◆ **What is needed**: Taking the line with "Definition collide (event" as the start, reproduce every line until the records end, exactly and with nothing added.

◆ **Data excerpts**:
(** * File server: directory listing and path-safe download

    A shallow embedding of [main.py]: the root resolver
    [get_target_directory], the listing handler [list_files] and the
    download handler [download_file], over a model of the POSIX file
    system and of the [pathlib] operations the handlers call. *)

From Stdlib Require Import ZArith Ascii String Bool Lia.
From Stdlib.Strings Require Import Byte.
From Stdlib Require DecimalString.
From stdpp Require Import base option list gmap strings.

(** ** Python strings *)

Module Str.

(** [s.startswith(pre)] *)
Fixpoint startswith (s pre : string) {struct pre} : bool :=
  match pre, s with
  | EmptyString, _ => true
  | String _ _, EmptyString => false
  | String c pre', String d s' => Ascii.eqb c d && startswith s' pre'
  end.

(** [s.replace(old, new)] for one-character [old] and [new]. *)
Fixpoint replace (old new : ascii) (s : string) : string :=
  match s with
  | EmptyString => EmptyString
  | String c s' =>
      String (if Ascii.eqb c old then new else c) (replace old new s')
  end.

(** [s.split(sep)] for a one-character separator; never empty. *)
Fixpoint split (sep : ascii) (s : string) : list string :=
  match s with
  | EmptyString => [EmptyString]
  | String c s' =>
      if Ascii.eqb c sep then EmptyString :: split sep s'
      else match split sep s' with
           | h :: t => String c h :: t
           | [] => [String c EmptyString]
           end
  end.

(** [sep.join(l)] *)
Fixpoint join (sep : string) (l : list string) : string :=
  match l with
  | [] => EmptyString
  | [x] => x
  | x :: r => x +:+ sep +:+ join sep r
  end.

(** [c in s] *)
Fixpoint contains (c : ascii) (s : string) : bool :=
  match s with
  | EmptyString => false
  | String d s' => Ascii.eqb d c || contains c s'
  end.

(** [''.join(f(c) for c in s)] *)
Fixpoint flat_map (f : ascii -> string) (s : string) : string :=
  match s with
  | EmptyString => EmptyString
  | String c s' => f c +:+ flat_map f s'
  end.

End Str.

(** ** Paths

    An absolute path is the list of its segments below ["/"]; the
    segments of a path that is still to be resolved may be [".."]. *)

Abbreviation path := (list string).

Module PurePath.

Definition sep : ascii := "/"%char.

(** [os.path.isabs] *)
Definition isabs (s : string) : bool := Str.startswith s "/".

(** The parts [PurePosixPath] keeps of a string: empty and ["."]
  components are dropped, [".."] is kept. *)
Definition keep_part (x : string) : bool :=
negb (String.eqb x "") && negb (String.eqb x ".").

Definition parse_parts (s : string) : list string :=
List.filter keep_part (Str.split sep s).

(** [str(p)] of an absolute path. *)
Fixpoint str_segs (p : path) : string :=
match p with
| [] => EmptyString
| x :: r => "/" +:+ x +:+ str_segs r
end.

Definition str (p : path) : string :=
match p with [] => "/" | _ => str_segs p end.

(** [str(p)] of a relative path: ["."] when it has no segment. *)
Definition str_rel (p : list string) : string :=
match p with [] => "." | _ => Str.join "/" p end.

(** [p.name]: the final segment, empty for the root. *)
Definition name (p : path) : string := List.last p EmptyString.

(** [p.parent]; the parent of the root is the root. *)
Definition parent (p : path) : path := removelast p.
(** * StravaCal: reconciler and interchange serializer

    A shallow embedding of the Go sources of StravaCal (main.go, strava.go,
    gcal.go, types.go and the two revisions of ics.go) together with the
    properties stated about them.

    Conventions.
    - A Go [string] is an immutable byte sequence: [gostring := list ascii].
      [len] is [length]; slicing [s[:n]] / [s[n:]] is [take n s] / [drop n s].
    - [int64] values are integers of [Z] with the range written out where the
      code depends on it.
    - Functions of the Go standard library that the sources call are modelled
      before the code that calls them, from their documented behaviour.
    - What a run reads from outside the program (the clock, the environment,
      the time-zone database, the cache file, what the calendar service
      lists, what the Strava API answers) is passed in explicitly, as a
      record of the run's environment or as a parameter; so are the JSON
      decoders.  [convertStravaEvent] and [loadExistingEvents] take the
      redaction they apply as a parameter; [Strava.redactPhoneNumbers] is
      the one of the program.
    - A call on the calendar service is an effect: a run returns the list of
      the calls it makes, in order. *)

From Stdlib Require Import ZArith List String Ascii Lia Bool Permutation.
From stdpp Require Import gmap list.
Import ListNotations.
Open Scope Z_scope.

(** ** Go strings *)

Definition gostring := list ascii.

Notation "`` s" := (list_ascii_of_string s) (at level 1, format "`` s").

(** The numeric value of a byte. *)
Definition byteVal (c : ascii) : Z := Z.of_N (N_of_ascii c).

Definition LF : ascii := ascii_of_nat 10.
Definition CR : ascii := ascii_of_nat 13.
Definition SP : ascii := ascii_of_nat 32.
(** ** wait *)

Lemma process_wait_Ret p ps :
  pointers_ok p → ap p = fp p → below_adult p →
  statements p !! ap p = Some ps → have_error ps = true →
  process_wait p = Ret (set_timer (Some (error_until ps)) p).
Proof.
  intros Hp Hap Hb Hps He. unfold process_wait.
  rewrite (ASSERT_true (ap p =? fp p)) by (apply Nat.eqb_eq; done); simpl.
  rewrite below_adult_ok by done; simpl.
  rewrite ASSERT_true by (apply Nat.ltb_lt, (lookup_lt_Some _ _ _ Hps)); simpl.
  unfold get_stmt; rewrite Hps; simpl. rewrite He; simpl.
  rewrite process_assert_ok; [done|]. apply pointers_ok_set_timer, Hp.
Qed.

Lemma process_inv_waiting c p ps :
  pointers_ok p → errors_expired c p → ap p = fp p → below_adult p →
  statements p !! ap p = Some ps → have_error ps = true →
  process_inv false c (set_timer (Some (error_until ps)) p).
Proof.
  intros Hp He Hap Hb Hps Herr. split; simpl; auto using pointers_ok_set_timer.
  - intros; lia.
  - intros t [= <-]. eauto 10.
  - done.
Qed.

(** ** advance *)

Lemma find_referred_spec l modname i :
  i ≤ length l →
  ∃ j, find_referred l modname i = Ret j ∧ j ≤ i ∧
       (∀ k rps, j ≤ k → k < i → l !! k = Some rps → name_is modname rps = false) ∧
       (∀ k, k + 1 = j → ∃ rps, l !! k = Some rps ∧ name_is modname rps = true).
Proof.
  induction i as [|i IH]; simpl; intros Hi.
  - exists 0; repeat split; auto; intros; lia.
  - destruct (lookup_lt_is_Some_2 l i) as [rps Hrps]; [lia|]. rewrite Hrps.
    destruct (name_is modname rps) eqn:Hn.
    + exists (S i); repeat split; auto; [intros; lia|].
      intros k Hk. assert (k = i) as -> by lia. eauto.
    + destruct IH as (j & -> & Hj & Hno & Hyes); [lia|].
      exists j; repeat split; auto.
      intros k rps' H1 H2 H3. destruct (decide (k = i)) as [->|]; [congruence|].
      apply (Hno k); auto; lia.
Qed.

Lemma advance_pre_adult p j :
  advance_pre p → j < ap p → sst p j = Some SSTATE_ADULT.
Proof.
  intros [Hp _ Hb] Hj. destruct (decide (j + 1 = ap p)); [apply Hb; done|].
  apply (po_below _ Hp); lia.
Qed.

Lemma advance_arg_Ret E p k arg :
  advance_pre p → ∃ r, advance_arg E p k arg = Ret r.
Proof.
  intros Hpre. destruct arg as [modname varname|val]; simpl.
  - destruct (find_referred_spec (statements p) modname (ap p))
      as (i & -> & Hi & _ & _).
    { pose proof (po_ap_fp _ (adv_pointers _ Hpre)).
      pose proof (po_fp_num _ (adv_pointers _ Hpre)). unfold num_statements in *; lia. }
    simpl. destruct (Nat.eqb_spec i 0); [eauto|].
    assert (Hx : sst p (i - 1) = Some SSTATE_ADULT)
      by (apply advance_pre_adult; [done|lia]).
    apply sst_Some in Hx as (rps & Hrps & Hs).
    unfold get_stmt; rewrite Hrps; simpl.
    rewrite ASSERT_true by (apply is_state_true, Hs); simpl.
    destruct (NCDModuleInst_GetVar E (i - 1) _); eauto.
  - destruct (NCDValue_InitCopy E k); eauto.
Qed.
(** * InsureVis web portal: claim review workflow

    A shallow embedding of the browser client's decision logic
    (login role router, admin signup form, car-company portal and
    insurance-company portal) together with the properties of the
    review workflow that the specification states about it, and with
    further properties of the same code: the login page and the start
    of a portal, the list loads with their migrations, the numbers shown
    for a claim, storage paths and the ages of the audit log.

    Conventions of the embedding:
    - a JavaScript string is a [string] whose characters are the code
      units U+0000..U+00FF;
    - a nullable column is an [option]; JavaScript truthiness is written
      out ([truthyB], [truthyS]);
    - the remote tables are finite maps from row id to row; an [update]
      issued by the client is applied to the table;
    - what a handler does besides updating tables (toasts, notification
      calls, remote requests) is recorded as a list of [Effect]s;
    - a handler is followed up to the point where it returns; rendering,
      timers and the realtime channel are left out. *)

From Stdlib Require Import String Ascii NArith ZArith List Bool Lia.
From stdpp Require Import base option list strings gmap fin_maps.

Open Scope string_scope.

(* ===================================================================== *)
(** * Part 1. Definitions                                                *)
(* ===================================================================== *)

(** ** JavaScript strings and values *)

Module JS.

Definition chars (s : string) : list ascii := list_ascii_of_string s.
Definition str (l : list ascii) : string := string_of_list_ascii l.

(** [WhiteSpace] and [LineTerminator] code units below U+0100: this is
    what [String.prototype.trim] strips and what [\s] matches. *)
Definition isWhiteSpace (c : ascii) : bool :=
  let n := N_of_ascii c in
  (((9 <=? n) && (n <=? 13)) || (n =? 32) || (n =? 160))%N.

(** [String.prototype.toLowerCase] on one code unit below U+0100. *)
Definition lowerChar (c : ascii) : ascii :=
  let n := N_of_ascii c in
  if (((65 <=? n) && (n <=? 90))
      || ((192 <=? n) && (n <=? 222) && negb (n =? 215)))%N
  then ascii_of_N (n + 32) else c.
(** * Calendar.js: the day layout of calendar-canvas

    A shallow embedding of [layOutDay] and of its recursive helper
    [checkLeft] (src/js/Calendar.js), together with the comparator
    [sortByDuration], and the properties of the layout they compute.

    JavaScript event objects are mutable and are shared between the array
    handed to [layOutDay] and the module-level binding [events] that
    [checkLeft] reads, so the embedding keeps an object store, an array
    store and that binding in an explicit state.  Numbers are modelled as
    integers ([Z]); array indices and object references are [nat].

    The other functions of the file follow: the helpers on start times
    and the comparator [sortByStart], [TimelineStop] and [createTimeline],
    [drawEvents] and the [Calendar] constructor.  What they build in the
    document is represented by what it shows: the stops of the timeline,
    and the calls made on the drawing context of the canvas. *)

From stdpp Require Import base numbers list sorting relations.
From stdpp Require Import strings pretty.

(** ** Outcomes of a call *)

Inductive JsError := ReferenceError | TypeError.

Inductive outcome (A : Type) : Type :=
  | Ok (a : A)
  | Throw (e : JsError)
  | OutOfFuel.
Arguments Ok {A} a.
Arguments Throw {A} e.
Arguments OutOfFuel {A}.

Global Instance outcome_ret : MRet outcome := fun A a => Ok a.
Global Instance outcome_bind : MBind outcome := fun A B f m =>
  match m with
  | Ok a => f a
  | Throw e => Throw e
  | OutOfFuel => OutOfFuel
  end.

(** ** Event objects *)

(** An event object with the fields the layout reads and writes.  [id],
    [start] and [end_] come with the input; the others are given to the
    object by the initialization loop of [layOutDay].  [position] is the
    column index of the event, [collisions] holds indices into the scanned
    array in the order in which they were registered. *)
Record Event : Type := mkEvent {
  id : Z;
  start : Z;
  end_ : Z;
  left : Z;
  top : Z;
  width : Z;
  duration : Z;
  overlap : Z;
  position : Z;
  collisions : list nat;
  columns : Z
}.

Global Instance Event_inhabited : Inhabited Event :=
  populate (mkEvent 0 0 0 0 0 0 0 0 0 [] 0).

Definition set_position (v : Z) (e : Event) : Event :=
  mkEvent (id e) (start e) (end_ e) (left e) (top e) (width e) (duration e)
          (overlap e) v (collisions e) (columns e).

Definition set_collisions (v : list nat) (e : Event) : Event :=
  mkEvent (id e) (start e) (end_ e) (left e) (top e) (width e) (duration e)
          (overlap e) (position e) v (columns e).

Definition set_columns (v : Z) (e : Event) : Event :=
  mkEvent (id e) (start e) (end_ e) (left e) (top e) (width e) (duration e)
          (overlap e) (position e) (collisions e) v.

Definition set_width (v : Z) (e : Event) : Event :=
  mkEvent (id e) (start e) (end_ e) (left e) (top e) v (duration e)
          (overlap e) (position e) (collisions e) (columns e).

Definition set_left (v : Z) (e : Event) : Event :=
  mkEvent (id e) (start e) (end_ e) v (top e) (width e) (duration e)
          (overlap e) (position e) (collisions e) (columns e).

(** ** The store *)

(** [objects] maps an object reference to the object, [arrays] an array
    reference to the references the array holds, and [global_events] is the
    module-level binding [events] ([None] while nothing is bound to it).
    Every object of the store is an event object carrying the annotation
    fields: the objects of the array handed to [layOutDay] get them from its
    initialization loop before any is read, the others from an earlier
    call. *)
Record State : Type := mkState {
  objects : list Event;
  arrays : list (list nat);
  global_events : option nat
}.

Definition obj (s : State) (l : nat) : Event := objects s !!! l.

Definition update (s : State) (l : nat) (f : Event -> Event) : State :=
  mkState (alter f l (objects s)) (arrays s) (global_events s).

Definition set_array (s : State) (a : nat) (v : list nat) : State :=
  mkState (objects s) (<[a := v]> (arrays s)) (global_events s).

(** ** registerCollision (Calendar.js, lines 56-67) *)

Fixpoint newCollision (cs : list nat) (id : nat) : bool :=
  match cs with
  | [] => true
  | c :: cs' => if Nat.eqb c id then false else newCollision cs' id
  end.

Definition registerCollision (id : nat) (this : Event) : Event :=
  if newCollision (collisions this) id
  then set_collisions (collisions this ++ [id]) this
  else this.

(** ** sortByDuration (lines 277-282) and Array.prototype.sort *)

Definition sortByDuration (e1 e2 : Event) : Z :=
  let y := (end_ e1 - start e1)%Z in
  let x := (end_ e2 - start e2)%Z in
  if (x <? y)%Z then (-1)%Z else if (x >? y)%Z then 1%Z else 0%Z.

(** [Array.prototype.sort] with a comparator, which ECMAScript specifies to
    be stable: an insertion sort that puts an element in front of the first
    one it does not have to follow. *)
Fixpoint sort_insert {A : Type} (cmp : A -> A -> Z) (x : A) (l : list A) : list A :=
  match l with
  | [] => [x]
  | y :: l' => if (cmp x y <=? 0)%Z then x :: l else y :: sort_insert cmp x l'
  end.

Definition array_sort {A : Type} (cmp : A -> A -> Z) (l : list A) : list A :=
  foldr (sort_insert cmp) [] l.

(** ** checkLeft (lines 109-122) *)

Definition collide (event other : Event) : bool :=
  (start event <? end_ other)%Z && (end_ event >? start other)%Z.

◆ **Answer**:
Definition collide (event other : Event) : bool :=
  (start event <? end_ other)%Z && (end_ event >? start other)%Z.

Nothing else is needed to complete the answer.